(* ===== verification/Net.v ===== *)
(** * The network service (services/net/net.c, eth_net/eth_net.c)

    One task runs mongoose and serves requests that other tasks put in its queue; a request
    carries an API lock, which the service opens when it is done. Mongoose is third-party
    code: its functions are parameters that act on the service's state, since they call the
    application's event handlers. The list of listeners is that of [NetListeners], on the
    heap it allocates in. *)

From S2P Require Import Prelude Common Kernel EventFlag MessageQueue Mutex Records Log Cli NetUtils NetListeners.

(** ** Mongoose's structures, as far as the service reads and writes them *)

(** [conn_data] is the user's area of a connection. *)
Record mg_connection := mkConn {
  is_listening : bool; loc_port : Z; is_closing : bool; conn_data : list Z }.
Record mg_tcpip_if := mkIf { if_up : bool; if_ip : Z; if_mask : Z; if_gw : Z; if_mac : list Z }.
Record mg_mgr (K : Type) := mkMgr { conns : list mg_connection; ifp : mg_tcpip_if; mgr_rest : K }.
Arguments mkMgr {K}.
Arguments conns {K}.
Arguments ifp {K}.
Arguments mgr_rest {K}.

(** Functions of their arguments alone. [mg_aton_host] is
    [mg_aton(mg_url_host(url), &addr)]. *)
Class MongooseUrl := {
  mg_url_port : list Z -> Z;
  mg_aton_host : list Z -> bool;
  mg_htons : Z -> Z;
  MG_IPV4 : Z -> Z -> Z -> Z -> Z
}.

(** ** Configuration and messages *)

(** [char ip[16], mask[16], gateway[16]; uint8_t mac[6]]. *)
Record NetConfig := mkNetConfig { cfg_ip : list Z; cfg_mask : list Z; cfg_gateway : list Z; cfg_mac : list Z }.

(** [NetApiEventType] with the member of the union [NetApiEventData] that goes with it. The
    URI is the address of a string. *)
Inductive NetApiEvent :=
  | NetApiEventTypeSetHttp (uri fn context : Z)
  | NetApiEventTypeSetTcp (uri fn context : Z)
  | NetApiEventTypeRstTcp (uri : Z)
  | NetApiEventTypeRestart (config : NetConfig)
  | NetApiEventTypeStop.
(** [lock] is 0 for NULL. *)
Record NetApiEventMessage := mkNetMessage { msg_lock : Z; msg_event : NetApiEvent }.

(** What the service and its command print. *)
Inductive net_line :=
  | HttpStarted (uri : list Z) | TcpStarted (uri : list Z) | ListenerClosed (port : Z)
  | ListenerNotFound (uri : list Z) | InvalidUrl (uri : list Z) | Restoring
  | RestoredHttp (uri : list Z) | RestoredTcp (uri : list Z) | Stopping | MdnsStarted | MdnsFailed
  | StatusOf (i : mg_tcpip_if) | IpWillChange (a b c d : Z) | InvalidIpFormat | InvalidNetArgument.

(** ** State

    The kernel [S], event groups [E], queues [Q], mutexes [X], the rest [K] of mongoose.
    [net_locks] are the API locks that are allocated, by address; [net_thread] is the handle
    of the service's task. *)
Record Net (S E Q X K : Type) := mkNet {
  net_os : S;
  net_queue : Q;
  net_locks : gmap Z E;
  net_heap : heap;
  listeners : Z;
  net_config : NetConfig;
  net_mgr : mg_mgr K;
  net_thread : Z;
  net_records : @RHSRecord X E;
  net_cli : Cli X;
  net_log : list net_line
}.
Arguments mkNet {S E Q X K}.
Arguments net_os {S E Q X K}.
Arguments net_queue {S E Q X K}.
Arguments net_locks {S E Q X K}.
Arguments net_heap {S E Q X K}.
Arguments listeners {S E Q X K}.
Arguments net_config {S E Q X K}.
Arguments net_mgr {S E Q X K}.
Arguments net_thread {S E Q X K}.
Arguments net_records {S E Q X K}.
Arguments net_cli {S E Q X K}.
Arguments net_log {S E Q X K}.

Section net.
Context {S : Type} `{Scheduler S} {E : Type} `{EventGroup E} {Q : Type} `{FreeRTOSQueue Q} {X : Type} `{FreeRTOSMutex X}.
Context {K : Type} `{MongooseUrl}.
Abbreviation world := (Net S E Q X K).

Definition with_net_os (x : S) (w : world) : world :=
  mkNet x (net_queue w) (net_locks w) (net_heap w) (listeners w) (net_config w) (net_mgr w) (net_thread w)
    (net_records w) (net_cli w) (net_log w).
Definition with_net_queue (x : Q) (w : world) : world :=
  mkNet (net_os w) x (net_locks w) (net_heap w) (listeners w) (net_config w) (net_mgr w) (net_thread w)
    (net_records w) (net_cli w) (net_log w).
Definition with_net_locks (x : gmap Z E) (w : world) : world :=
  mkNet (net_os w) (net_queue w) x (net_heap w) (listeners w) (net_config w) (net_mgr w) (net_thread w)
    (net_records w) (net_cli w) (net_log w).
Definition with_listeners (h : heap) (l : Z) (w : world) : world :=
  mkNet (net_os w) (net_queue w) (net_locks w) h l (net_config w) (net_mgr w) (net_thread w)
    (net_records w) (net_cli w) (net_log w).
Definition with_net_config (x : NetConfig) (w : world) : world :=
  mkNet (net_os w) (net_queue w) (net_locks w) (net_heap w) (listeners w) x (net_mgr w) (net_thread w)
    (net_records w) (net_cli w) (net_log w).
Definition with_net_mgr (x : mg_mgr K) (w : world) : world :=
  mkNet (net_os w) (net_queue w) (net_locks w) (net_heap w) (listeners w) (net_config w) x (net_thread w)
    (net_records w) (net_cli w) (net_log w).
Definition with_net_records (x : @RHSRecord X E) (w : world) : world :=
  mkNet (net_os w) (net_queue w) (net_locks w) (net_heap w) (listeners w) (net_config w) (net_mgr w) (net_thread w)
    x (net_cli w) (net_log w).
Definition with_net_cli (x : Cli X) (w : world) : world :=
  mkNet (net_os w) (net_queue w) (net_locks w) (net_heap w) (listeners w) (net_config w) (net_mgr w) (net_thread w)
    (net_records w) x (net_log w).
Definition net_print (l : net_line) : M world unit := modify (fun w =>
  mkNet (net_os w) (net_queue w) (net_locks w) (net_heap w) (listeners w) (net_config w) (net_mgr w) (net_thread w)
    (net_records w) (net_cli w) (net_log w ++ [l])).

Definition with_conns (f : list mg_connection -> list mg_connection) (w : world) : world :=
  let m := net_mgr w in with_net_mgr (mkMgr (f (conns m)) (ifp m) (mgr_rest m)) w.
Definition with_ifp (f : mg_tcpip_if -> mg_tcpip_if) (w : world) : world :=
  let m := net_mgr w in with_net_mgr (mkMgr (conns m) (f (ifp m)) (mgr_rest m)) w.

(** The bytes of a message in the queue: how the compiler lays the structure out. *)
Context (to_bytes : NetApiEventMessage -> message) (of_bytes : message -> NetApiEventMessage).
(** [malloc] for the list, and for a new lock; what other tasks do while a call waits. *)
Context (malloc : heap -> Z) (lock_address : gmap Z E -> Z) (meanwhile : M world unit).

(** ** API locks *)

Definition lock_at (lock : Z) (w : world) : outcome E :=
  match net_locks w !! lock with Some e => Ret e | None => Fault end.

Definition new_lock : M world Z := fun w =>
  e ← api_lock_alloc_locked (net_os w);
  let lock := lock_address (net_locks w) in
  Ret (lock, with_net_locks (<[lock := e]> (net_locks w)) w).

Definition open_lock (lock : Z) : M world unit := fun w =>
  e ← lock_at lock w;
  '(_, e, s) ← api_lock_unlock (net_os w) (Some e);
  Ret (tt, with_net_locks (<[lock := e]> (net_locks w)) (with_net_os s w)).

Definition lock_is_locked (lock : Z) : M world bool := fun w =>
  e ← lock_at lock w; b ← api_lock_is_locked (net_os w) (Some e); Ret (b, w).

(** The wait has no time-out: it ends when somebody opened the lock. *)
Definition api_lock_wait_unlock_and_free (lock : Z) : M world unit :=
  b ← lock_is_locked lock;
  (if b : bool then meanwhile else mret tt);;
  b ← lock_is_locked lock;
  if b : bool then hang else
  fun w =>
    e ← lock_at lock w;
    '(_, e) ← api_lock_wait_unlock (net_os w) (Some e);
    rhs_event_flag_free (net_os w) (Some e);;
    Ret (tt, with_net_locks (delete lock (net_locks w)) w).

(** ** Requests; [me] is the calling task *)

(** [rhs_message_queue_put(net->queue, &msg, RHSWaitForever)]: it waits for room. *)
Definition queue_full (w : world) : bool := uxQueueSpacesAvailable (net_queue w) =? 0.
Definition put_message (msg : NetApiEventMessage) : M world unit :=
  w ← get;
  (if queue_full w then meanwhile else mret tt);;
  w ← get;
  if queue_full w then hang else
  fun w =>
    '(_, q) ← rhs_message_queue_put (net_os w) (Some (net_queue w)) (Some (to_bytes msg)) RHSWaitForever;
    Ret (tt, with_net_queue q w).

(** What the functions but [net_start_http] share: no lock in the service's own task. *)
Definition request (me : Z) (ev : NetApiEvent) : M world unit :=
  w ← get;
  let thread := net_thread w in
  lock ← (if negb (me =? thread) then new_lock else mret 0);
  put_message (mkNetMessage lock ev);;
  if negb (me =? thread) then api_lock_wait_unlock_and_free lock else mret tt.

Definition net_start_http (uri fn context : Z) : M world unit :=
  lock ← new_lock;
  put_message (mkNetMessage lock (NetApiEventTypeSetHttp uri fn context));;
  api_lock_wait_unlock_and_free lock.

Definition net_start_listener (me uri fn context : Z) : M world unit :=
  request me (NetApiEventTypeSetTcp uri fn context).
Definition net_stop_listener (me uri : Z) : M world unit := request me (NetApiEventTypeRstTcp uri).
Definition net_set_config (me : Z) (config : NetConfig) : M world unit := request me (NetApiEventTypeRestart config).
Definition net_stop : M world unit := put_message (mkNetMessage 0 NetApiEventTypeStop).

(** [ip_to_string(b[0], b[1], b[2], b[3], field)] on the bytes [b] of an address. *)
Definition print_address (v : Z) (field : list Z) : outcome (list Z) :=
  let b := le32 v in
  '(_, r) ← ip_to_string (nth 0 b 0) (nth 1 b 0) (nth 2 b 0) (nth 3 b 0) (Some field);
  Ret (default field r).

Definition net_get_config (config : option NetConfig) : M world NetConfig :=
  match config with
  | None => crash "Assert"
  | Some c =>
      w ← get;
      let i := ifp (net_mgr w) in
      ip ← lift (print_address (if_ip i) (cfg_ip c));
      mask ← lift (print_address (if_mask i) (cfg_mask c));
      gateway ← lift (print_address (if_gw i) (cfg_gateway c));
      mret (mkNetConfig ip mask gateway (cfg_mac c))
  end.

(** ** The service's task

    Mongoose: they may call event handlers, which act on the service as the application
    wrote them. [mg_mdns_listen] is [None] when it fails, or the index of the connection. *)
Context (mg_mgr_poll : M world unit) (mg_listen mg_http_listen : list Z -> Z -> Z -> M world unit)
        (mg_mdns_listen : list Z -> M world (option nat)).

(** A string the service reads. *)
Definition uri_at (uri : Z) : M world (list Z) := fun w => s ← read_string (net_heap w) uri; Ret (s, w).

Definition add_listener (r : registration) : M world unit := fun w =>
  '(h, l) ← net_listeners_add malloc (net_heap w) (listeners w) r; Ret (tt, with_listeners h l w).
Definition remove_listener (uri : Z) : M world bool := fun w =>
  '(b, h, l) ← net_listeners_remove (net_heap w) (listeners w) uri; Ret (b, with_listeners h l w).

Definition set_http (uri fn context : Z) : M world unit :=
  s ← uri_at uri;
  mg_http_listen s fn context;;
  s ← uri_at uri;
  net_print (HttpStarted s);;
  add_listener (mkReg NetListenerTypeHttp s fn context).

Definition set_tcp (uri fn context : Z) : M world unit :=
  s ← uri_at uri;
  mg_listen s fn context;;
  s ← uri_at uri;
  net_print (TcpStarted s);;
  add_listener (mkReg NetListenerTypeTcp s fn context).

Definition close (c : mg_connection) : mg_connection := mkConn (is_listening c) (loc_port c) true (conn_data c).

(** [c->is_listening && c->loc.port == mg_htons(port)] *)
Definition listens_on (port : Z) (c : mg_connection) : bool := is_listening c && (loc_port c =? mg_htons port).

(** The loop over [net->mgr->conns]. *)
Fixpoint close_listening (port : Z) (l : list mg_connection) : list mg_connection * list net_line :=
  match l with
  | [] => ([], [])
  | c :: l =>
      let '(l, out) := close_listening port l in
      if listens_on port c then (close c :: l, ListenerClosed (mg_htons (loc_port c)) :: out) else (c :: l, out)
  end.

++++++++

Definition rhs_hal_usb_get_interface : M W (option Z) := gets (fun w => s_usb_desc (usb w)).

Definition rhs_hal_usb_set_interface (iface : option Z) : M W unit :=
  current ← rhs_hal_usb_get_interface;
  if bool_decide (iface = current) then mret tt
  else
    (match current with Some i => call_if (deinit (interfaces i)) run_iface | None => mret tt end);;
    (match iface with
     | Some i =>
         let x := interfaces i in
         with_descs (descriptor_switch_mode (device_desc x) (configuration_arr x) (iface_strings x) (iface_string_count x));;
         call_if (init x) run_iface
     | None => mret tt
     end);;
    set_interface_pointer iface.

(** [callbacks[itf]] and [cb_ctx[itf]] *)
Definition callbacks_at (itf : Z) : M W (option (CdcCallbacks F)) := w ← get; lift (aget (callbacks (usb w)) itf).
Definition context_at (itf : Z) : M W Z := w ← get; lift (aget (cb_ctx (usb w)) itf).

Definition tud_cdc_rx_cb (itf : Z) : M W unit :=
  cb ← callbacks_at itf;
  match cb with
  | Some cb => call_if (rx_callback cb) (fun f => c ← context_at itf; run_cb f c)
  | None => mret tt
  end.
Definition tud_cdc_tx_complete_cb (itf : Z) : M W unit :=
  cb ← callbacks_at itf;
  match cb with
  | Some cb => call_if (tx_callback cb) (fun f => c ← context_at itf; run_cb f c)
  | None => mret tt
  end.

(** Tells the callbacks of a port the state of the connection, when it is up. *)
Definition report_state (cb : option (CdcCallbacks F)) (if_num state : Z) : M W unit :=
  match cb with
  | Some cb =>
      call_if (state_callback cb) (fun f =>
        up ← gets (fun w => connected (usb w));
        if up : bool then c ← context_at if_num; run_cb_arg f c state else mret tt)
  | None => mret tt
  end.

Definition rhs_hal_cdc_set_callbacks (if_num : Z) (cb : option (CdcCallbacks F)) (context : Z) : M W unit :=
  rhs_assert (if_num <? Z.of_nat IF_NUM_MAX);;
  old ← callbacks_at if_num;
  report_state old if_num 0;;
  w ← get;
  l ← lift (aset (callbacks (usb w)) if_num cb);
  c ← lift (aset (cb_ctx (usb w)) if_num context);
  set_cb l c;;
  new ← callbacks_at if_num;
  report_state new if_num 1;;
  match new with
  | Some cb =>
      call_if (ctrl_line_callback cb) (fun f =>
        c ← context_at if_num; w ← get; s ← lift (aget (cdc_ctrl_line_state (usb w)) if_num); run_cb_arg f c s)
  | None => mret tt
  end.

++++++++

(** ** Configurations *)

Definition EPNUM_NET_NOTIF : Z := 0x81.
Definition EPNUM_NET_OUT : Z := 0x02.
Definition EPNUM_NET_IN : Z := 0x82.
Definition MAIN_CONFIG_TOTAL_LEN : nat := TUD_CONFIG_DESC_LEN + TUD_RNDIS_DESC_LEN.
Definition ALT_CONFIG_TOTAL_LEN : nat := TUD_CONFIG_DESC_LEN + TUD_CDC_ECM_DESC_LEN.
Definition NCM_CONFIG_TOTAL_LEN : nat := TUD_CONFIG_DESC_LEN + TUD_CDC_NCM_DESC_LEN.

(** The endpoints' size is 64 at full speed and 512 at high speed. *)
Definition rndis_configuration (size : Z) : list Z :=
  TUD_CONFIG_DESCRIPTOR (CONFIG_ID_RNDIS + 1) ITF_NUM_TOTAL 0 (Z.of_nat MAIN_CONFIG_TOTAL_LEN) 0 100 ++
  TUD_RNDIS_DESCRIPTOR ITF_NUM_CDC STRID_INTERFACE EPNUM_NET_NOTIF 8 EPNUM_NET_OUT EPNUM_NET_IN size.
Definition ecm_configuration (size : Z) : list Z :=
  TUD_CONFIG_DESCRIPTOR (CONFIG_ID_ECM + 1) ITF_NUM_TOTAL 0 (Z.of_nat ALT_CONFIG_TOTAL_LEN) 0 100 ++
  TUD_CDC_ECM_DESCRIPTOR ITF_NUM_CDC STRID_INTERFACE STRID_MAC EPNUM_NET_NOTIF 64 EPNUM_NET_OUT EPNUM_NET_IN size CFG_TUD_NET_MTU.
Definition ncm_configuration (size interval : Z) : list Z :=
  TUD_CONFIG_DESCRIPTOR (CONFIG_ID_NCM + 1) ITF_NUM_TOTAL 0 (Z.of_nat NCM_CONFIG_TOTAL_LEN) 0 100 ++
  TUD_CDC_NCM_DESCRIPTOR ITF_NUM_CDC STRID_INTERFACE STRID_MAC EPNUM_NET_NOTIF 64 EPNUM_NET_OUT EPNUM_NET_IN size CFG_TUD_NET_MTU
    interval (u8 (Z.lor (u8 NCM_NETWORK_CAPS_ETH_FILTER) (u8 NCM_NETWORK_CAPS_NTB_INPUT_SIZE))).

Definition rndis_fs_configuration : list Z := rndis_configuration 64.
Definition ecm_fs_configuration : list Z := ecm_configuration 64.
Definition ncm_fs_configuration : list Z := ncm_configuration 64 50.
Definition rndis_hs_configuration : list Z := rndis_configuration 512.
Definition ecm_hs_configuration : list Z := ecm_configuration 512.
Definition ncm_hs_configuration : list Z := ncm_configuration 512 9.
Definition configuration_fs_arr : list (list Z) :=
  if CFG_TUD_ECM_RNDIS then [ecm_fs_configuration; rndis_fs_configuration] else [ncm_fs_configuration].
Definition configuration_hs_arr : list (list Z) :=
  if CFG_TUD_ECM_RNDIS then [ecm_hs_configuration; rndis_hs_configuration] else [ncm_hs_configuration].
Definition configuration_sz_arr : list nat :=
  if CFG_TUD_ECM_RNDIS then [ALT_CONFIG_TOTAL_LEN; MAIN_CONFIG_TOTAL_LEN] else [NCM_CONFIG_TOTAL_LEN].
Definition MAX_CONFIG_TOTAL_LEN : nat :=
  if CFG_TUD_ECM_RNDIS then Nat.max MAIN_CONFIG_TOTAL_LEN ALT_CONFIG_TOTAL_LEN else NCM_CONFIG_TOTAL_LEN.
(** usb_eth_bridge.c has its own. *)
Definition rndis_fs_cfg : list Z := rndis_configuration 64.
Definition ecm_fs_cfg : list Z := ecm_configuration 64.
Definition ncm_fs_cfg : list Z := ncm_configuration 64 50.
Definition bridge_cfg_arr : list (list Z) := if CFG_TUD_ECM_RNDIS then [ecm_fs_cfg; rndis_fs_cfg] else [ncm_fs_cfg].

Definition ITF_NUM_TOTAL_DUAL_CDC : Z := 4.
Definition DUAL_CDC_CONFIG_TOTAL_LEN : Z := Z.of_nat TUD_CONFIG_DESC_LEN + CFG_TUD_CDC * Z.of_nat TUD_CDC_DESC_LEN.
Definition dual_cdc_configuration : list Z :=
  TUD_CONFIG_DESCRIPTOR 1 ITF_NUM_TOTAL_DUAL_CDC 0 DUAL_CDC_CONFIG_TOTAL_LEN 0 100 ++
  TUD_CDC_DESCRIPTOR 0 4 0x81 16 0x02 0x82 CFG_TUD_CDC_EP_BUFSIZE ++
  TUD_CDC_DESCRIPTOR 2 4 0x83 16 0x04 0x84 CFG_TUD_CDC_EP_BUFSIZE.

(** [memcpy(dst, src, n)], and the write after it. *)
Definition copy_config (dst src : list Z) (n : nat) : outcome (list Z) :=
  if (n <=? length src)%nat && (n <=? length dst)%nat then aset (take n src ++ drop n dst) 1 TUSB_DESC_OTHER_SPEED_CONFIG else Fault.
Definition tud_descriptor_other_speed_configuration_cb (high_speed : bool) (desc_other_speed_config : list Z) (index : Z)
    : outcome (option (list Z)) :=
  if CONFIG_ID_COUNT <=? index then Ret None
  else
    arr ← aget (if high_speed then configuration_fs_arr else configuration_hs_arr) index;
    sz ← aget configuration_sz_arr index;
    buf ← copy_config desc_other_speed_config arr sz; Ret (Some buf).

++++++++

**Problem to solve**
Gather and copy every line of the data in which the string "them" is found.

**Solution**
(** ** Mongoose's structures, as far as the service reads and writes them *)
    wrote them. [mg_mdns_listen] is [None] when it fails, or the index of the connection. *)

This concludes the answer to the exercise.